== Work to be completed ==
Would you pull out every line of the material that contains the string "Scope"?
━━━━━━━━━━━━━━━━
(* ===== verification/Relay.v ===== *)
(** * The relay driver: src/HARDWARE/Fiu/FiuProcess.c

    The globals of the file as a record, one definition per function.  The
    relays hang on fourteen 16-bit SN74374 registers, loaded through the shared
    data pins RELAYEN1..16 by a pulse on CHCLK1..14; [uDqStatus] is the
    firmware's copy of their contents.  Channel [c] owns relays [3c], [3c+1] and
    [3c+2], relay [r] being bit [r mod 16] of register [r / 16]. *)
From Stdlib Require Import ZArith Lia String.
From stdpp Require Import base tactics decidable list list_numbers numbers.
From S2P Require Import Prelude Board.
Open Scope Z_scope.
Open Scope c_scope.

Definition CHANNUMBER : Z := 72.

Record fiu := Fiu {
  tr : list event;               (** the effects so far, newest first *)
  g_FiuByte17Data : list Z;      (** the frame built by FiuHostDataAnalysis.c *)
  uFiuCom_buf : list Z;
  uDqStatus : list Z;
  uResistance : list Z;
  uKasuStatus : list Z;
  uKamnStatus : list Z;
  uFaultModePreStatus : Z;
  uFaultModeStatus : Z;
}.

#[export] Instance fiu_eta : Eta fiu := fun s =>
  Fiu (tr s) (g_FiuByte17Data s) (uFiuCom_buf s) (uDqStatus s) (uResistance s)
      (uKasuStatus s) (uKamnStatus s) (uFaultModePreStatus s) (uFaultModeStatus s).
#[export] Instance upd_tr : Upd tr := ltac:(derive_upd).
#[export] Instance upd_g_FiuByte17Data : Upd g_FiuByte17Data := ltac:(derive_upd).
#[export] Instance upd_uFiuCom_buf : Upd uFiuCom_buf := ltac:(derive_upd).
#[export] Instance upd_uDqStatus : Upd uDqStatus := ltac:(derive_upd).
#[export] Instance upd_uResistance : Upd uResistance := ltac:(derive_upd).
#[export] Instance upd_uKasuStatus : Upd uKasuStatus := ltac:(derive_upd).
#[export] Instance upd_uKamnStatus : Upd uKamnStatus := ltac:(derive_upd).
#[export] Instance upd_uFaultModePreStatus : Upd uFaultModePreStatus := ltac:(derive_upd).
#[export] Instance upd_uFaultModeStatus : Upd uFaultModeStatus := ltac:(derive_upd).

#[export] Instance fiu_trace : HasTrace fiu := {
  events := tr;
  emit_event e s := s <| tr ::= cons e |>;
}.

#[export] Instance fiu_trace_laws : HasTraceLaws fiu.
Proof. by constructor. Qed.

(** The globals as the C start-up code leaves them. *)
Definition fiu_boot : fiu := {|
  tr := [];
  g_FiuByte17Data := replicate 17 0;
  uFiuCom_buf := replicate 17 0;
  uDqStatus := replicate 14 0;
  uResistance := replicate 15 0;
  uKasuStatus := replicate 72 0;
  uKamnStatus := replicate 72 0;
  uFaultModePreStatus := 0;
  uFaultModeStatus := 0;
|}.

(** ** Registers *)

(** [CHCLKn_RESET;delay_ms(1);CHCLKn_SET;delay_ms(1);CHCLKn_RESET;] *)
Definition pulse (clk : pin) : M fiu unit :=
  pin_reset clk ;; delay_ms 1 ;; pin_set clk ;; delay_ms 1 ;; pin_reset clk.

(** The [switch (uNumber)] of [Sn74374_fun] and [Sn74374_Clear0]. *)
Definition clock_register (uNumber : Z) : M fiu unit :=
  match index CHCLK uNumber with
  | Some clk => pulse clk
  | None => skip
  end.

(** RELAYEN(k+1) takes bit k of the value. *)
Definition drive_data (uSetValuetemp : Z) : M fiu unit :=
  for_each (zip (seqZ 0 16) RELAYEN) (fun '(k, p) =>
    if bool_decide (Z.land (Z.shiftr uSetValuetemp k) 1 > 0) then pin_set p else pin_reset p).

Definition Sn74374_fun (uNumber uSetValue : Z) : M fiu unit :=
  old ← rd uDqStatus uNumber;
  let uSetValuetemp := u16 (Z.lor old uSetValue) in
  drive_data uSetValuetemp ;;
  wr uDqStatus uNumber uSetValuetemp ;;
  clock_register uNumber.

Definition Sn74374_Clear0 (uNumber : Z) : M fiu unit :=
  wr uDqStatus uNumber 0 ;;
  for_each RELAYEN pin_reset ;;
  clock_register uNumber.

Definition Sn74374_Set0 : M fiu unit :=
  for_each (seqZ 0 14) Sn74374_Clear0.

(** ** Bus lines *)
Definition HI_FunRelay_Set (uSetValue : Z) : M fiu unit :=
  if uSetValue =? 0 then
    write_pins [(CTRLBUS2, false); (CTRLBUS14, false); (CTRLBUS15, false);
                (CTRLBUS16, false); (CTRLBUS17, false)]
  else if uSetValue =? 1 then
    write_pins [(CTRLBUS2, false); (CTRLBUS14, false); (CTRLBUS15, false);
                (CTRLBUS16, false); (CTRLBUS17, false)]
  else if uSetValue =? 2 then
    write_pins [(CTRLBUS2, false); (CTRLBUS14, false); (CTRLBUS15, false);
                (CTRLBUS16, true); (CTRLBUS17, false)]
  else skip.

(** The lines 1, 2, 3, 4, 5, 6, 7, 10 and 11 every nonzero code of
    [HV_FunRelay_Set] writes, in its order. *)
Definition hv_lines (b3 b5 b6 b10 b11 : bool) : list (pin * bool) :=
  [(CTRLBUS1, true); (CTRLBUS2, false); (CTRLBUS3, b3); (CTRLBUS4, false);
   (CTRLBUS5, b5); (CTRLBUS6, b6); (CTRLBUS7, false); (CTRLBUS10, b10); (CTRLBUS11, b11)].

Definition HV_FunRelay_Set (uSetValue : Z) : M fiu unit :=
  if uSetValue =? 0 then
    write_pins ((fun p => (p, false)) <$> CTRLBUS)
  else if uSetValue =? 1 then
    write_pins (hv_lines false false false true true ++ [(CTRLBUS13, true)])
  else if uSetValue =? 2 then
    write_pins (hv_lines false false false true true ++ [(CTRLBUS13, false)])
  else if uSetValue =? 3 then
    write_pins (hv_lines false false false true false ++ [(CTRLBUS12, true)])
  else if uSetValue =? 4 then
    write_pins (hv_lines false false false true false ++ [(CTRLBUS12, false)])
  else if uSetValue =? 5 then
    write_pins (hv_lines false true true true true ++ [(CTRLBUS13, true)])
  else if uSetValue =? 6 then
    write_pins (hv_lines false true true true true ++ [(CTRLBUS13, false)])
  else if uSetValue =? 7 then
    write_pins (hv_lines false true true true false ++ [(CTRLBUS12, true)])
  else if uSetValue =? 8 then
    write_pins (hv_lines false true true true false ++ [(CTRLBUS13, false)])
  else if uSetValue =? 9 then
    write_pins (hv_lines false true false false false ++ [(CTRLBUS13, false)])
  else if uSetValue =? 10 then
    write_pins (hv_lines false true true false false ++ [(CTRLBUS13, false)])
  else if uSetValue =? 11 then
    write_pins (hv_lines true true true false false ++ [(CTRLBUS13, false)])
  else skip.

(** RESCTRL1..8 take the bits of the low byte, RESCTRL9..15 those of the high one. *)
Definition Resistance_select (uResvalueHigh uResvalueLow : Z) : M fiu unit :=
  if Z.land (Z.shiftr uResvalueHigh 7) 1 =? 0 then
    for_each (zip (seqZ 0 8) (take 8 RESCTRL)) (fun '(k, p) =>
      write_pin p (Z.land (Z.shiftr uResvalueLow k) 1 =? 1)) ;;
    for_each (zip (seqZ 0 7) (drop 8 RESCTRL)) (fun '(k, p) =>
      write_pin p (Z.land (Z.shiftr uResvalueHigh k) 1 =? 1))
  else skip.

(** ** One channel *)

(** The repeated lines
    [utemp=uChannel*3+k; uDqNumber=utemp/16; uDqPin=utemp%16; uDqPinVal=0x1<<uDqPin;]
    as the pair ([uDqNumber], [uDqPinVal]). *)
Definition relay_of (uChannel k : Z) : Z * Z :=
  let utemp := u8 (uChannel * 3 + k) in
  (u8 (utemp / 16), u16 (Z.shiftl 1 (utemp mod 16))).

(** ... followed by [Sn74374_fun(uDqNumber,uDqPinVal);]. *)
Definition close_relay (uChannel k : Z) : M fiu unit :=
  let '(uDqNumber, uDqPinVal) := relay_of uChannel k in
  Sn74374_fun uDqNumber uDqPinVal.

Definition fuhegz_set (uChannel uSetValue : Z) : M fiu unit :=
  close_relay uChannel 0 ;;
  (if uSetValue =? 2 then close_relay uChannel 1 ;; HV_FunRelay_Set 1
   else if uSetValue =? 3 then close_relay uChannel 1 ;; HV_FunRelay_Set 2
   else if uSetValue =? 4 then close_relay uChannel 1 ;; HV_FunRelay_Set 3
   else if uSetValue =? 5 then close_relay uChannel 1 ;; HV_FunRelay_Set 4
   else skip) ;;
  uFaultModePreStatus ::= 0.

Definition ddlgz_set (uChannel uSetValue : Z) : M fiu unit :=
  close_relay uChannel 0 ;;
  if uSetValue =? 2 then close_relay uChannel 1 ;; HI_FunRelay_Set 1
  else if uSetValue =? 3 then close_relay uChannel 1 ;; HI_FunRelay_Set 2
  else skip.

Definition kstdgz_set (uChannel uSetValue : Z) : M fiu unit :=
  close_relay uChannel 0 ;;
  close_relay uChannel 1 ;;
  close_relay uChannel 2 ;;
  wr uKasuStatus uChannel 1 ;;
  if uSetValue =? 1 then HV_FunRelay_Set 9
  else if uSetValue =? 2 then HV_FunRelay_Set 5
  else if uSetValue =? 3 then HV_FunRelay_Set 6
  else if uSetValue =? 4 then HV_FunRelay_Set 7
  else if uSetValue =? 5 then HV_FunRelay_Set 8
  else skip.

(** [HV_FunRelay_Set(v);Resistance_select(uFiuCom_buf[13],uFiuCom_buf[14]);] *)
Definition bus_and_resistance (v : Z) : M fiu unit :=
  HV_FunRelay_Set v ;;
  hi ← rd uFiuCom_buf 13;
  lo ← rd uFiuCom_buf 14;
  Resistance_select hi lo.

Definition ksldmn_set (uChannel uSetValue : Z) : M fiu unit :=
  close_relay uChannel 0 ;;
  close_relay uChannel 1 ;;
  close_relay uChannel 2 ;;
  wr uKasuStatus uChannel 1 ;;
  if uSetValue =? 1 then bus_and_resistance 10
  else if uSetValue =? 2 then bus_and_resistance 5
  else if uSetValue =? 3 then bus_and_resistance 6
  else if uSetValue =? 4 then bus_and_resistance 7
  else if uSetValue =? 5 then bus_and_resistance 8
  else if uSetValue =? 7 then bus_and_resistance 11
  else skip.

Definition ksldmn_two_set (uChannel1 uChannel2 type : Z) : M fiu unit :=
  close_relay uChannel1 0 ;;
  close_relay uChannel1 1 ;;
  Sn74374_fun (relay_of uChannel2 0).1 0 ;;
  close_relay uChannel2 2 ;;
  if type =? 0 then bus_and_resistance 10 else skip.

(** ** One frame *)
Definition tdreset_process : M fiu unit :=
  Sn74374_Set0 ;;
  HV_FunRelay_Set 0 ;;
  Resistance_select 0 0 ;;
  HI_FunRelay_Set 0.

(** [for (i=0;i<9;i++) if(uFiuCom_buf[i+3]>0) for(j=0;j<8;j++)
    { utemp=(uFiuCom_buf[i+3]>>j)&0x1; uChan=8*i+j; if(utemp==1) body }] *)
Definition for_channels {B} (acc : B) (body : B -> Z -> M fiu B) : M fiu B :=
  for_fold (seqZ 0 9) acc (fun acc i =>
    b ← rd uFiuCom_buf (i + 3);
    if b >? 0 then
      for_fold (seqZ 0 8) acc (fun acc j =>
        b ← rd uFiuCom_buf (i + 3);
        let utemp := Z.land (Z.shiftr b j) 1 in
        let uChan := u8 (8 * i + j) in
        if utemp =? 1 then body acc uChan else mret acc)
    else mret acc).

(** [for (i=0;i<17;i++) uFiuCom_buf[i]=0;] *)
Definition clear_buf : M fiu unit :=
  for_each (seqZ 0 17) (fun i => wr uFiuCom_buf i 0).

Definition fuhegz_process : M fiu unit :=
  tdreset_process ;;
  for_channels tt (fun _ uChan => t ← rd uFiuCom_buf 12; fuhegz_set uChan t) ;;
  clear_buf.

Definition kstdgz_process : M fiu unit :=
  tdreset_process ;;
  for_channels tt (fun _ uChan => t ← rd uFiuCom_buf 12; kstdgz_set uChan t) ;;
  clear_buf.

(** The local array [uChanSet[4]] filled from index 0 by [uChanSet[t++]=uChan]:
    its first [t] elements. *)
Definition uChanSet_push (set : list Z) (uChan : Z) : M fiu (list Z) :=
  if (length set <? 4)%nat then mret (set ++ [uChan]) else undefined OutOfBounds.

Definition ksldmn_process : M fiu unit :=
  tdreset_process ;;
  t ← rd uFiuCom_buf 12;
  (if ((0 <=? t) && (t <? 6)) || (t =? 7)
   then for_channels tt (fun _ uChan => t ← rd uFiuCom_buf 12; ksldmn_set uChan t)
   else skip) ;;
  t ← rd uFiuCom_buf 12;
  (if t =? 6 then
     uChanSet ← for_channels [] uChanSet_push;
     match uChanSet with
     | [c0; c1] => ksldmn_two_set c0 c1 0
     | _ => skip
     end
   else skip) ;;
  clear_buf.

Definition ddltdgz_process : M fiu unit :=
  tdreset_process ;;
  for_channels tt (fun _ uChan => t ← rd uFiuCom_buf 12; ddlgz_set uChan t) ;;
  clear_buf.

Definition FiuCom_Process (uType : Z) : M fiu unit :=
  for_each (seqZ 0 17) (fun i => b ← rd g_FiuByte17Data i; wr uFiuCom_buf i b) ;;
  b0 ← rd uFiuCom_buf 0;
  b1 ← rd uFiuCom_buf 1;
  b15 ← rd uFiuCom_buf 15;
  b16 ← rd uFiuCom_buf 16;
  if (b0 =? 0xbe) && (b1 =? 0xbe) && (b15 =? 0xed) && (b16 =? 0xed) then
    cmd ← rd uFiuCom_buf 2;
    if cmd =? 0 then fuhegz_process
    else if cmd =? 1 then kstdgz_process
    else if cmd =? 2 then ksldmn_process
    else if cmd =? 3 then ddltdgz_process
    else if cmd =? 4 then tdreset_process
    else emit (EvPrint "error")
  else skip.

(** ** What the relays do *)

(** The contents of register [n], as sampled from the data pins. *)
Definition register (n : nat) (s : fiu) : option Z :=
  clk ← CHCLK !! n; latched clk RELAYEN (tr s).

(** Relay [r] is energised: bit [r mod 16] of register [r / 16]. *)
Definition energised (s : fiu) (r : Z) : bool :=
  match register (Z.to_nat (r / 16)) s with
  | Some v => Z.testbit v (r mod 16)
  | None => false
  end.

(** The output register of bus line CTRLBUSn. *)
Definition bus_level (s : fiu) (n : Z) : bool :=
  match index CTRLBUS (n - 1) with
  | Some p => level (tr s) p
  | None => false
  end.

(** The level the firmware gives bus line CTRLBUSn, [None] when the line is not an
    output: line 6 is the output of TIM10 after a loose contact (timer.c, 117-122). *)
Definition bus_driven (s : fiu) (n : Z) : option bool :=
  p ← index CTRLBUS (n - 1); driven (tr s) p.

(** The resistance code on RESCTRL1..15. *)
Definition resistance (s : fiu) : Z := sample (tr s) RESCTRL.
━━━━━━━━━━━━━━━━
== Response to the exercise ==
Open Scope Z_scope.
Open Scope c_scope.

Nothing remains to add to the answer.